[PROVIDED INFORMATION — start]
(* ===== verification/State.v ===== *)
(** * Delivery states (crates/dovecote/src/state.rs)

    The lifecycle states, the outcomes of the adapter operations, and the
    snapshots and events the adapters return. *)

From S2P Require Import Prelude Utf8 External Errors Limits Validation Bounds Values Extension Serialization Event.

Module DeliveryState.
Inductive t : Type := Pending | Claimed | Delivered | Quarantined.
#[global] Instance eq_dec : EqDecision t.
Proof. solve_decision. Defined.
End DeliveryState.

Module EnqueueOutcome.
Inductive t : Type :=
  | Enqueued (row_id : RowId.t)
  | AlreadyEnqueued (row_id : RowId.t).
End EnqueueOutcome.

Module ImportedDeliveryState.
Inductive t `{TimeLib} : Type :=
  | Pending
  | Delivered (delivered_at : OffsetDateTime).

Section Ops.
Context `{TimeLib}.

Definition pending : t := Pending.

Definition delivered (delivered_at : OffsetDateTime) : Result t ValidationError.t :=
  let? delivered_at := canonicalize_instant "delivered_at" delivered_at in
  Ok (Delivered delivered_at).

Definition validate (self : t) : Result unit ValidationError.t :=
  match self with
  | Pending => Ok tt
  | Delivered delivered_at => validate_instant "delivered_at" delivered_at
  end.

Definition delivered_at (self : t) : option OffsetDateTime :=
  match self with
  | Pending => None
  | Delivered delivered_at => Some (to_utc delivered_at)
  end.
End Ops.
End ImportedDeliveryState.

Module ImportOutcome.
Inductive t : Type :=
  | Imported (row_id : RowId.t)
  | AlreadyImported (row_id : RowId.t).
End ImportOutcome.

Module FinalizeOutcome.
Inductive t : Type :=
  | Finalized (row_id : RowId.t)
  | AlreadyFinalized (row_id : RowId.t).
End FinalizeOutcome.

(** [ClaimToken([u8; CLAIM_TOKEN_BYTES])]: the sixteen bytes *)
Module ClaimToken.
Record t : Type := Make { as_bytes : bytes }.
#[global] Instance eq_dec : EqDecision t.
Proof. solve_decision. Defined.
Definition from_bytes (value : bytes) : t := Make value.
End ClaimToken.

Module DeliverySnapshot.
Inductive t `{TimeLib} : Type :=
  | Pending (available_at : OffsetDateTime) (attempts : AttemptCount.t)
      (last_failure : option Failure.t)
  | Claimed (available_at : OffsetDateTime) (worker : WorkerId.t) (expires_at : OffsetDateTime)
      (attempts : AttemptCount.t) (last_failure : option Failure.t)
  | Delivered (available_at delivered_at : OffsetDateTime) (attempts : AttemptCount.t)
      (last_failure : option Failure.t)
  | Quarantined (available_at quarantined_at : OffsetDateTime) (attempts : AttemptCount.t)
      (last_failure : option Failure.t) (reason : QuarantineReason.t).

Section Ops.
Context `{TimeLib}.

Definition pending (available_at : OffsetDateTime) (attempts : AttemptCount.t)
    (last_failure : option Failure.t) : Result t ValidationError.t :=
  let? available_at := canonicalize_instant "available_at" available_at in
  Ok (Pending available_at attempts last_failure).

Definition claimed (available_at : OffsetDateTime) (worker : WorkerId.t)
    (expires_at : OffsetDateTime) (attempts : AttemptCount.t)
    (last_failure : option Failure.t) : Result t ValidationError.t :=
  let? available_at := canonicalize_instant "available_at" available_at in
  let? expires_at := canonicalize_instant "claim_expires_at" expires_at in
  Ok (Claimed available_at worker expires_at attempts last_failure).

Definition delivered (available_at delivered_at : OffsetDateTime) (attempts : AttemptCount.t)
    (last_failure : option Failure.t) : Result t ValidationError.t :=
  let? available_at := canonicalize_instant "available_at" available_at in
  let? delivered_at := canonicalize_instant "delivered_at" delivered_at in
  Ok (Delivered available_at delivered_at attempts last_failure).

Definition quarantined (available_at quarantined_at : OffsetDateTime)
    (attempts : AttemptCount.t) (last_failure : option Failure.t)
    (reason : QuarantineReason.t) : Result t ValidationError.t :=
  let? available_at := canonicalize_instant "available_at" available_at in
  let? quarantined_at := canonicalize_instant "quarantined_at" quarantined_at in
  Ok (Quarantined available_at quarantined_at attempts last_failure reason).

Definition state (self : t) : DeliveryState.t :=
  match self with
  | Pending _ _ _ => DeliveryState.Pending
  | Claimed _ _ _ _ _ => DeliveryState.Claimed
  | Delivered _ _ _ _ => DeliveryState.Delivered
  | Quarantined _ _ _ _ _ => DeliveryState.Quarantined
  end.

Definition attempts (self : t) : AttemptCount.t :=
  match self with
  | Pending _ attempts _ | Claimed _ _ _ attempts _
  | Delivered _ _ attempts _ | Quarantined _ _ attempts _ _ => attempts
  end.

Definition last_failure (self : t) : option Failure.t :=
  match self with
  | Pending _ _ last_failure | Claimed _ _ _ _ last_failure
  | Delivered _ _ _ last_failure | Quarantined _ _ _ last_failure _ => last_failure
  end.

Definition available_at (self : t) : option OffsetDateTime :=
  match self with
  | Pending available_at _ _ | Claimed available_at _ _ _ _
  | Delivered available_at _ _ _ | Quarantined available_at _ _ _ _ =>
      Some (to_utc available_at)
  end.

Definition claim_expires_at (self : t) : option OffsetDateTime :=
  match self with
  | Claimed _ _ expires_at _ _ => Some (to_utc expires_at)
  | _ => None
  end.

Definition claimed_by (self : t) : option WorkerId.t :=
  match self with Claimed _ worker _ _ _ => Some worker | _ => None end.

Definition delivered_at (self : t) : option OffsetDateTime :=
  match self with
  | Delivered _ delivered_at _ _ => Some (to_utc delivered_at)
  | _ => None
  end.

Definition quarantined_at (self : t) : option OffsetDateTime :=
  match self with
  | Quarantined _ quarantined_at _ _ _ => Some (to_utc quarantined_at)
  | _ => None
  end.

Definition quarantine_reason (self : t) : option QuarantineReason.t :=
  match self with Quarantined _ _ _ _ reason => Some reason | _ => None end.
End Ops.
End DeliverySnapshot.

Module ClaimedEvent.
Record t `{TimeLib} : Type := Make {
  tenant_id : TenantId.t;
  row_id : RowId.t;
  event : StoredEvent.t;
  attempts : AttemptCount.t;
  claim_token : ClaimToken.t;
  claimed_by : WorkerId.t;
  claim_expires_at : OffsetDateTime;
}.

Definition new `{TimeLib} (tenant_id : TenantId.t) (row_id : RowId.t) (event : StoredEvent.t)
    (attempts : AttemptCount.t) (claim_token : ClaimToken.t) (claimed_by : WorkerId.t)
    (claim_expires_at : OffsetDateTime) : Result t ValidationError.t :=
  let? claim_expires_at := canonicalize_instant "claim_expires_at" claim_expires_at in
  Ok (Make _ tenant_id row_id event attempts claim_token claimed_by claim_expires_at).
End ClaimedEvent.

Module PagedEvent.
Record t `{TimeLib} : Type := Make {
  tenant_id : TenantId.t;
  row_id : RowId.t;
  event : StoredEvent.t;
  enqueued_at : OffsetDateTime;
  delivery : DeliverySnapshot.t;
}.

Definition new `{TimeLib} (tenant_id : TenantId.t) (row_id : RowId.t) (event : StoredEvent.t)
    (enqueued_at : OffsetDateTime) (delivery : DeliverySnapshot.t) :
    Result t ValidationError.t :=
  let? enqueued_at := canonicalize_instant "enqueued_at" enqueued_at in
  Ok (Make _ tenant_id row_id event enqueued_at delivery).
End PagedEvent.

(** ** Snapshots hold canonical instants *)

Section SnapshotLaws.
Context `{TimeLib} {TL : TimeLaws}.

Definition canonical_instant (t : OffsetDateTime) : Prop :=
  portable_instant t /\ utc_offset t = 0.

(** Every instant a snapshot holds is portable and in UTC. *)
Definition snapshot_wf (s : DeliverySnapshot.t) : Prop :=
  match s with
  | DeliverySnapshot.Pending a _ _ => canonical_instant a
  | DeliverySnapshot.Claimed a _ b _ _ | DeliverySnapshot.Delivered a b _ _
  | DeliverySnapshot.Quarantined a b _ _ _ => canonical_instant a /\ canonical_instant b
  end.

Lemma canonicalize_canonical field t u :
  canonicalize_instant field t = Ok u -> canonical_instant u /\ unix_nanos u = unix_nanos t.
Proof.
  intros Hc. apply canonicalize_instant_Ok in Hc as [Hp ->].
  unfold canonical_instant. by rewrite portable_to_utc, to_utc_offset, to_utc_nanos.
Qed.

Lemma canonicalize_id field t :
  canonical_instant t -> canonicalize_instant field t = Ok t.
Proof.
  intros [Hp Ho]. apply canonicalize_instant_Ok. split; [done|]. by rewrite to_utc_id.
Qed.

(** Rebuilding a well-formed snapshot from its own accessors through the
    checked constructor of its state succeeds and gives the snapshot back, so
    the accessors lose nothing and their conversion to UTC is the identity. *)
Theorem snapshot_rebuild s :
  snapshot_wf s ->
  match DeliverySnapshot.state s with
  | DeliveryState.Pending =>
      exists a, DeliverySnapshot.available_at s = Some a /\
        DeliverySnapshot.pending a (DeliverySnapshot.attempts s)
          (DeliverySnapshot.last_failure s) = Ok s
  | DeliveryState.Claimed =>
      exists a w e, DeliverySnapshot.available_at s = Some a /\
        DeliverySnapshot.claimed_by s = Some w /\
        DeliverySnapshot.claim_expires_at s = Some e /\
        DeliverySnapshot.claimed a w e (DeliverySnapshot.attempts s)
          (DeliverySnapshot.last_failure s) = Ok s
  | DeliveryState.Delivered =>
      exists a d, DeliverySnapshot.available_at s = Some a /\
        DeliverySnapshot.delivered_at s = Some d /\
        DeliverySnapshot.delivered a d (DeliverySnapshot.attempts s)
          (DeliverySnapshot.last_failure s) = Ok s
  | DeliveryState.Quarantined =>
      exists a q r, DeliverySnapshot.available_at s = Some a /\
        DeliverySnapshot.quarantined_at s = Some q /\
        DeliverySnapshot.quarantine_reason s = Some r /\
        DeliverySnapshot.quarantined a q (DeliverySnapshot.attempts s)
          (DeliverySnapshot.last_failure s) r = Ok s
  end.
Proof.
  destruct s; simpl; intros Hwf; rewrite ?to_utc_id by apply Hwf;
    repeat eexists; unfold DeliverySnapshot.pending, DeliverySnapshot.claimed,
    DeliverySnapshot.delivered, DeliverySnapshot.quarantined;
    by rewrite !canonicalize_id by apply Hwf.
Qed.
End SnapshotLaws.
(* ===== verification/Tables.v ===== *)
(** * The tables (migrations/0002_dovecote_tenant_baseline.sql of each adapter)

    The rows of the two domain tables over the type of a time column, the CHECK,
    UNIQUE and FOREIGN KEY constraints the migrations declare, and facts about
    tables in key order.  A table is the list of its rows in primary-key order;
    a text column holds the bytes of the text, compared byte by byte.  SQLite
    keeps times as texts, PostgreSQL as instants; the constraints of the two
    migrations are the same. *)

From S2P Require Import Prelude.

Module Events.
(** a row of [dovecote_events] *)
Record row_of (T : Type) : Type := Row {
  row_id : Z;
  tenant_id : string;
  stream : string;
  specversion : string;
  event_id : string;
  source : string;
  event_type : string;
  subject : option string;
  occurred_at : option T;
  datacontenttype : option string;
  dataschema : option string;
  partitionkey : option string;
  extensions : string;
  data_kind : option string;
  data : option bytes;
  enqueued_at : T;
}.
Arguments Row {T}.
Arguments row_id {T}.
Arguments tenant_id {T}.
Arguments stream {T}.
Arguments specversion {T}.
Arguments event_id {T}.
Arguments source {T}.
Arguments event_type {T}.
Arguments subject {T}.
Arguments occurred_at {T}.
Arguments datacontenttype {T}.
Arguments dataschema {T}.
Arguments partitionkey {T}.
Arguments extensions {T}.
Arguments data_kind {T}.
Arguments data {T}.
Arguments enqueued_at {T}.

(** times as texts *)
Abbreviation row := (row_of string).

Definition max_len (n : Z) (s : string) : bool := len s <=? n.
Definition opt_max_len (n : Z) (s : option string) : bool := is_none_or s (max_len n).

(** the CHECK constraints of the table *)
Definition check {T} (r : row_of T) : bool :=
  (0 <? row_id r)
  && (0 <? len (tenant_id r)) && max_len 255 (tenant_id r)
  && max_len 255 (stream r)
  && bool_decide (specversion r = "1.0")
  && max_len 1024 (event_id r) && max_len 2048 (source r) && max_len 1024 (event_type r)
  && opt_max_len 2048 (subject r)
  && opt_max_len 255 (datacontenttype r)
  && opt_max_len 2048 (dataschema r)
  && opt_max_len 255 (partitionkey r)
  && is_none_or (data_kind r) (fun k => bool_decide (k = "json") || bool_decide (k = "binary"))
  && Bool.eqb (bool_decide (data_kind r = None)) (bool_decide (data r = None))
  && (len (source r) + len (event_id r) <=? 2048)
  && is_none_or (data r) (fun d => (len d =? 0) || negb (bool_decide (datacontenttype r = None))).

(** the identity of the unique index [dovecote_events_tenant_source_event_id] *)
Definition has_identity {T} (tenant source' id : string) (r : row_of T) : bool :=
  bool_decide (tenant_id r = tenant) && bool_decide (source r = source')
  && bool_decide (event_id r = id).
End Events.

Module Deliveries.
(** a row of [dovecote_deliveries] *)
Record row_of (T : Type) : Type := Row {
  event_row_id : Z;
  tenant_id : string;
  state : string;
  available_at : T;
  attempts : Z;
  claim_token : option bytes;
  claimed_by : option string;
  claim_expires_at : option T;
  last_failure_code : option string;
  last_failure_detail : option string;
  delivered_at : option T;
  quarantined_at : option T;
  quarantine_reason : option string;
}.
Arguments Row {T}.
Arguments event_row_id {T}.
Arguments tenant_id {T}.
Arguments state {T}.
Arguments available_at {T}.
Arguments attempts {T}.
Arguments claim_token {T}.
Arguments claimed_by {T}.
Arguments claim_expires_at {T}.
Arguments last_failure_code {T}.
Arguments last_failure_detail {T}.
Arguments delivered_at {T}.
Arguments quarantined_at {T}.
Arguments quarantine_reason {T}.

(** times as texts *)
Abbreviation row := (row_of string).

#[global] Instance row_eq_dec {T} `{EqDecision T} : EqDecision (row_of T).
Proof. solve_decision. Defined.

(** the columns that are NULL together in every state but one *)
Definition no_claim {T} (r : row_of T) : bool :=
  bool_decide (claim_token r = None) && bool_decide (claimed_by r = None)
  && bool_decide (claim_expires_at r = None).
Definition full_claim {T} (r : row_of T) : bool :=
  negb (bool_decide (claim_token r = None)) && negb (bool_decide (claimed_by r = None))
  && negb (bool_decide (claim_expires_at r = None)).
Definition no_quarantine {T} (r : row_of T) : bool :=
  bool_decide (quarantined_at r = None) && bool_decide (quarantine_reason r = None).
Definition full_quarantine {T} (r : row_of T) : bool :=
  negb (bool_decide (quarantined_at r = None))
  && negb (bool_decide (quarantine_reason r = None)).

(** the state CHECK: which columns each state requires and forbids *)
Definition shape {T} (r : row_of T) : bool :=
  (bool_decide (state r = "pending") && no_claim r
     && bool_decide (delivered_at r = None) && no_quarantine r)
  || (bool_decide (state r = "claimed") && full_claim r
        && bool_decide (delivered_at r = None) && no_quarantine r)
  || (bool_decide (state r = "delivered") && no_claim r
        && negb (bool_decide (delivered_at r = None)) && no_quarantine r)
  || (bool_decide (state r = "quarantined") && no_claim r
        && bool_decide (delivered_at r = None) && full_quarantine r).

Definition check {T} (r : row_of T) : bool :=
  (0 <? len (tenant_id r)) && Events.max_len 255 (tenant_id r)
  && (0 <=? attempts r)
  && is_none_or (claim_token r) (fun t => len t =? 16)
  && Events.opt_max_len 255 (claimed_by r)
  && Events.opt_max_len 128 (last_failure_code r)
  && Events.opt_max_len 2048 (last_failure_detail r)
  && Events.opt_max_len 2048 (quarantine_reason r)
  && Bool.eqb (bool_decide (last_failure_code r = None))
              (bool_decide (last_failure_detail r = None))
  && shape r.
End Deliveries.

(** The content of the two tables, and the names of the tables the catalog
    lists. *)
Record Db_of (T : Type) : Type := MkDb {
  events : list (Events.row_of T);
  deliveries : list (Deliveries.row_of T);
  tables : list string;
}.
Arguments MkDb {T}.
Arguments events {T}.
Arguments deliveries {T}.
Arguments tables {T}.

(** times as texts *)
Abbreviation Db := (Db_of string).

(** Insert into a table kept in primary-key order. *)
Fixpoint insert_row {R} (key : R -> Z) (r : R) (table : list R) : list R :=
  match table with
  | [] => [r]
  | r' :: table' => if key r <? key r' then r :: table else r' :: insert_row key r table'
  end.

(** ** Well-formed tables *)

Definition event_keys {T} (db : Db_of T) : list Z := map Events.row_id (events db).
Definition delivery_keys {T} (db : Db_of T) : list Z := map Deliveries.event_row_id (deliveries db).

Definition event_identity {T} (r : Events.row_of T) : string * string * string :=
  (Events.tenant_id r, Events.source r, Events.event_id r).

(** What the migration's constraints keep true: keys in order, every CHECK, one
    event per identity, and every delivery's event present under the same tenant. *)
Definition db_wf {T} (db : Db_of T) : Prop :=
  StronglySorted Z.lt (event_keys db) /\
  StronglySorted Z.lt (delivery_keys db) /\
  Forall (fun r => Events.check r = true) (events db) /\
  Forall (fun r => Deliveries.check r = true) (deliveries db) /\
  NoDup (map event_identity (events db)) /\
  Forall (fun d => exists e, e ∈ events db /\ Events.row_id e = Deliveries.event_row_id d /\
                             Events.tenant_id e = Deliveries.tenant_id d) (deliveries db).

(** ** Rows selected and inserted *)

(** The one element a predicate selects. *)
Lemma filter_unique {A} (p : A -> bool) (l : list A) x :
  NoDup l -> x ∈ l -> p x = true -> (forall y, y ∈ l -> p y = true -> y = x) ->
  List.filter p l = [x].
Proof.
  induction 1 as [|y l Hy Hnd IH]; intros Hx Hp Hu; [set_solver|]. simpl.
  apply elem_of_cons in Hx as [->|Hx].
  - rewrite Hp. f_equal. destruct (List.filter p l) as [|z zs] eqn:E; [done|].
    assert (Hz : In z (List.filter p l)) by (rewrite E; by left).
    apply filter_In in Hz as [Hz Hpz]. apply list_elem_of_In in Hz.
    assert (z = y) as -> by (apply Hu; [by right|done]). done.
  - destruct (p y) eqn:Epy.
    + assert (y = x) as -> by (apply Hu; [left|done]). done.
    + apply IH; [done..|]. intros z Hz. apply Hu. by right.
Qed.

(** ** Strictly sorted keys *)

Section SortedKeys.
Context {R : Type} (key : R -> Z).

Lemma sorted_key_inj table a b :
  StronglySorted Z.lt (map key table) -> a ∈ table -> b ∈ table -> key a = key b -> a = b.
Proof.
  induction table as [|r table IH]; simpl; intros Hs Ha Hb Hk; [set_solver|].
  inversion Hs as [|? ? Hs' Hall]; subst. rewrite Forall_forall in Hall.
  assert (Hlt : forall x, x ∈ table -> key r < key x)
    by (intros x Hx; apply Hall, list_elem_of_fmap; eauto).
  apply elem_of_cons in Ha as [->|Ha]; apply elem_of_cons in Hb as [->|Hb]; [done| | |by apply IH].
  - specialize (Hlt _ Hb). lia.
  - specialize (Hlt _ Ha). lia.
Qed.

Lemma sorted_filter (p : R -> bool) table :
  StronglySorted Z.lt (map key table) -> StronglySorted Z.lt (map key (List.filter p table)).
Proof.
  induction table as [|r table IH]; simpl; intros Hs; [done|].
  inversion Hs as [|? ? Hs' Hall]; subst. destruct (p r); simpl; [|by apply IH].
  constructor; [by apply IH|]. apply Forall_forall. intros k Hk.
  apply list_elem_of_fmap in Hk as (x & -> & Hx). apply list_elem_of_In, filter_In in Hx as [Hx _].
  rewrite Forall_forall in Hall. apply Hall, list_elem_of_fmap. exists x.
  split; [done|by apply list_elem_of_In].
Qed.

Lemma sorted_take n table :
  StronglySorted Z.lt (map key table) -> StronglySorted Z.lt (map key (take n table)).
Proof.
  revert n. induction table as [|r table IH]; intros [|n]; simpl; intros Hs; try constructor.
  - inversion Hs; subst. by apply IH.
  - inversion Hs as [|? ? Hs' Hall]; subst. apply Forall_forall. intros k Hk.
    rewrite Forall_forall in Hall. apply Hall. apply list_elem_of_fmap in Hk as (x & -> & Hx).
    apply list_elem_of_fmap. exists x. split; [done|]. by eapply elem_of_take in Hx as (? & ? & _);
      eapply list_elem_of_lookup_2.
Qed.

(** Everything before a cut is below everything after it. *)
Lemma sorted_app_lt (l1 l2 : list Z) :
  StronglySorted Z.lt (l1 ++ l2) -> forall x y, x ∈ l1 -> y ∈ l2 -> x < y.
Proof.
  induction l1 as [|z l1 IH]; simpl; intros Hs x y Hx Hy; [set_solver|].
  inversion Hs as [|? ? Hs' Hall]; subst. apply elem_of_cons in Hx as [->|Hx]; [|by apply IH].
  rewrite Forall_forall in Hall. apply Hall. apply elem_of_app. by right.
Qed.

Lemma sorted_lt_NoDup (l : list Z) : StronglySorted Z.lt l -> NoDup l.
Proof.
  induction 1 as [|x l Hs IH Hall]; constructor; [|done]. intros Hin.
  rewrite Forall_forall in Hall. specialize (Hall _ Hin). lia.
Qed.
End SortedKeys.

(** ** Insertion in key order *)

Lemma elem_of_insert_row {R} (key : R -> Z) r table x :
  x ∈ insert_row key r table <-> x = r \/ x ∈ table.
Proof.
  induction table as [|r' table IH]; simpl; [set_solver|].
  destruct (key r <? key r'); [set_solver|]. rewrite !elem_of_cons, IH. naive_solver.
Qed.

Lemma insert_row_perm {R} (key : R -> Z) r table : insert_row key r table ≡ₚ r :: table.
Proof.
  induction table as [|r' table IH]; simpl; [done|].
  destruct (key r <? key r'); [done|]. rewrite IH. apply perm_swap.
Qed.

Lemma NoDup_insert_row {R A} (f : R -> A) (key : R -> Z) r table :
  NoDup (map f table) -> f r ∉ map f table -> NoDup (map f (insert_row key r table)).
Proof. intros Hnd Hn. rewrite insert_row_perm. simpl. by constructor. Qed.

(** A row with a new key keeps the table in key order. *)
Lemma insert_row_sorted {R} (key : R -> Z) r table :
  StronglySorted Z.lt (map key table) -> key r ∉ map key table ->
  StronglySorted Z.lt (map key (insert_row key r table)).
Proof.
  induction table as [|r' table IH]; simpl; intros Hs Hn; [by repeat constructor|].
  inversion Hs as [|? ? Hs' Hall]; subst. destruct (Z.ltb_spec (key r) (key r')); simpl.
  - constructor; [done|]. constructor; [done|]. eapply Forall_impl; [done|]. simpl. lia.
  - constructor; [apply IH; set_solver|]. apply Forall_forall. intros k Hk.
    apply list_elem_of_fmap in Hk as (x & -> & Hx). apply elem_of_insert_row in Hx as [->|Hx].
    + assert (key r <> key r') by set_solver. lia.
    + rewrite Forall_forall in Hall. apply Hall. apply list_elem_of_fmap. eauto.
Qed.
[PROVIDED INFORMATION — finish]
● **THE PROBLEM**
The answer should be one number, the count of lines in this material that include the word "field".

● **EXPECTED ANSWER**
4